When you listen to the music of TG Lingappa, you hear the rich textures of the leg harmonium. The grand instrument gets its evocativeness from a combination of pumping that is deep and shallow, quick and slow — weaving a luxuriant tapestry of sounds. The crescendos and diminuendos that a leg harmonium achieves gives it a high mimetic character, in fact, the company dramas of yesteryear gave this instrument centre stage.

His father’s music certainly made a huge impact on TG Lingappa. Govindarajulu Naidu, Lingappa’s father, played the leg harmonium in company dramas. Story goes that the actor-singer MK Thyagaraja Bhagavathar was Naidu’s good friend and often visited their residence and had several singing sessions. KB Sundarambal, who was also a theatre artiste and later made it big in Tamil cinema, was Naidu’s disciple. Lingappa’s father sold musical instruments and the astute young boy could play almost every instrument that he set his eyes on. When the family moved from Tiruchi to Madras, the young Lingappa looked for opportunities in cinema. Theatre did become a thing of the past, a world that they had left behind, but it remained the eternal conscience of his musical expression.

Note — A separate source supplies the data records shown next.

(** [Quantity_Color] of type [Quantity_TOC_sRGB]: the red, green and
    blue components the handler passes to its constructor. *)
Definition Quantity_Color : Type := (float32 * float32 * float32)%type.

(** Calls of the main window: those of the viewer it owns, and the
    background colours it sets on views. *)
Inductive WindowEvent : Type :=
| ViewerCall (e : Event)
| View_SetBgGradientColors (v : ViewId) (theColor1 theColor2 : Quantity_Color).

(** [aColor] and [aBottom] of the slider's [valueChanged] handler. *)
Definition aColor (theValue : Z) : Quantity_Color :=
  let aVal := float_div (int2float theValue) literal_255_0f in (aVal, aVal, aVal).

Definition aBottom : Quantity_Color := (literal_0_40f, literal_0_40f, literal_0_40f).

(** The handler of [QSlider::valueChanged]; [None] when [View()] is a
    null handle. *)
Definition valueChanged (theValue : Z) (s : Session) : option (list WindowEvent) :=
  match myView s with
  | None => None
  | Some v =>
      Some (flat_map (fun aSubviewIter =>
                        [View_SetBgGradientColors aSubviewIter (aColor theValue) aBottom;
                         ViewerCall (View_Invalidate aSubviewIter)])
              (Subviews v)
            ++ [View_SetBgGradientColors (viewId v) (aColor theValue) aBottom;
                ViewerCall (View_Invalidate (viewId v));
                ViewerCall QWidget_update])
  end.

(** The range of the slider, [setRange (0, 255)]. *)
Definition inSliderRange (theValue : Z) : Prop := 0 <= theValue <= 255.

(** A colour component between 0 and 1, the ends included. *)
Definition float_one : float32 := S754_finite false 8388608 (-23).

Definition unitComponent (x : float32) : bool :=
  SFleb (S754_zero false) x && SFleb x float_one.

End MyMainWindow.

(* ===================================================================== *)
(** ** Further observations *)
(* ===================================================================== *)

(** One line of [myGlInfo], and the entries that produce a line. *)
Definition infoLine (kv : string * string) : string :=
  (fst kv ++ ": " ++ snd kv)%string.
Lemma insert_by_score_perm (x : FinalRow) (l : list FinalRow) :
  Permutation (insert_by_score x l) (x :: l).
Proof.
  induction l as [|y l IH]; cbn [insert_by_score]; [reflexivity|].
  destruct (Rle_dec (Overall_Score x) (Overall_Score y)); [reflexivity|].
  rewrite IH. apply perm_swap.
Qed.

(** Sorting keeps the rows. *)
Lemma sort_values_perm (l : list FinalRow) : Permutation (sort_values l) l.
Proof.
  unfold sort_values. induction l as [|x l IH]; cbn [fold_right]; [reflexivity|].
  rewrite insert_by_score_perm. apply perm_skip. exact IH.
Qed.

Lemma in_merge_on_region {A B} (region_l : A -> string) (region_r : B -> string)
  (left : list A) (right : list B) (l : A) (r : B) :
  In (l, r) (merge_on_region region_l region_r left right) <->
  In l left /\ In r right /\ region_r r = region_l l.
Proof.
  unfold merge_on_region. rewrite in_flat_map. split.
  - intros (l' & Hl & Hin). apply in_map_iff in Hin as (r' & E & Hr).
    injection E as -> ->. apply filter_In in Hr as [Hr Hreg].
    apply String.eqb_eq in Hreg. auto.
  - intros (Hl & Hr & Hreg). exists l. split; [exact Hl|].
    apply in_map. apply filter_In. split; [exact Hr|].
    apply String.eqb_eq. exact Hreg.
Qed.
(** What the last stage of the procedure of a singleton [t] comes to, run
    on [instance] from the state [rt].  Without an init method the builder
    returning the instance is stored at once.  With the init method [k] the
    call of [k] comes first: once it has returned, the builder is stored on
    the state the call left, and the outcome is the instance, or the deferred
    derived from the one init returned; when the call throws, the throw is the
    outcome and the builders are still those of [rt]. *)
Definition pinsAfterInit (P : program) (A : list (ctor * key)) (t : ctor)
    (init : option key) (instance : value) (rt : runtime)
    (out : outcome value * runtime) : Prop :=
  match init with
  | None => out = (Return instance, pinned t instance rt)
  | Some k =>
      match call P A instance k [] rt with
      | (Return result, rt') =>
          out = (Return match thenable result with
                        | Some p => VThenable (PThen p (KDeliver instance))
                        | None => instance
                        end,
                 pinned t instance rt')
      | (Throw err, rt') => out = (Throw err, rt') ∧ r_build rt' = r_build rt
      | (Diverge, rt') => out = (Diverge, rt')
      end
  end.

(** ** Example programs *)

Module Examples.
Definition A : ctor := Class 1 Object.
Definition B : ctor := Class 2 Object.
Definition C : ctor := Class 3 Object.
Definition D : ctor := Class 4 Object.
Definition E : ctor := Class 5 Object.

Definition requires (l : list ctor) : DependencyData :=
  Data [] (Some (TypeRef <$> l)) None false false.

(** [A] requires [B] and [C], both require [D], [D] requires [E]: no type
    requires itself, directly or through others. *)
Definition diamond : store :=
  [(A, requires [B; C]); (B, requires [D]); (C, requires [D]);
   (D, requires [E])].

(** A base class and a class extending it. *)
Definition Base : ctor := Class 10 Object.
Definition Derived : ctor := Class 11 Base.

Definition property (k : string) (t : ctor) : inject :=
  Inject (KString k) (TypeRef t) false.

(** [Base] injects [A] into [a], [Derived] injects [B] into [b]. *)
Definition family : store :=
  [(Base, Data [property "a" A] None None false false);
   (Derived, Data [property "b" B] None None false false)].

Music in a theatre production has a specific purpose: at the cost of under-theorising it, one could say it heightens the mood. But more than seeing music as redolent or suggestive, it is important to understand what a piece of music does. If cinema can be seen as an extension of theatre, for Lingappa music was a piece of theatre too. So, he not merely made music for cinema, but also created a complementary cinematic narrative through music. An extremely gifted musician, Lingappa could play several instruments and made a living from orchestra in his early days. This perhaps gave him a clear picture of the music that each of these instruments could generate and as one sees in his film music orchestration, Lingappa does a phenomenal job of layering of sound.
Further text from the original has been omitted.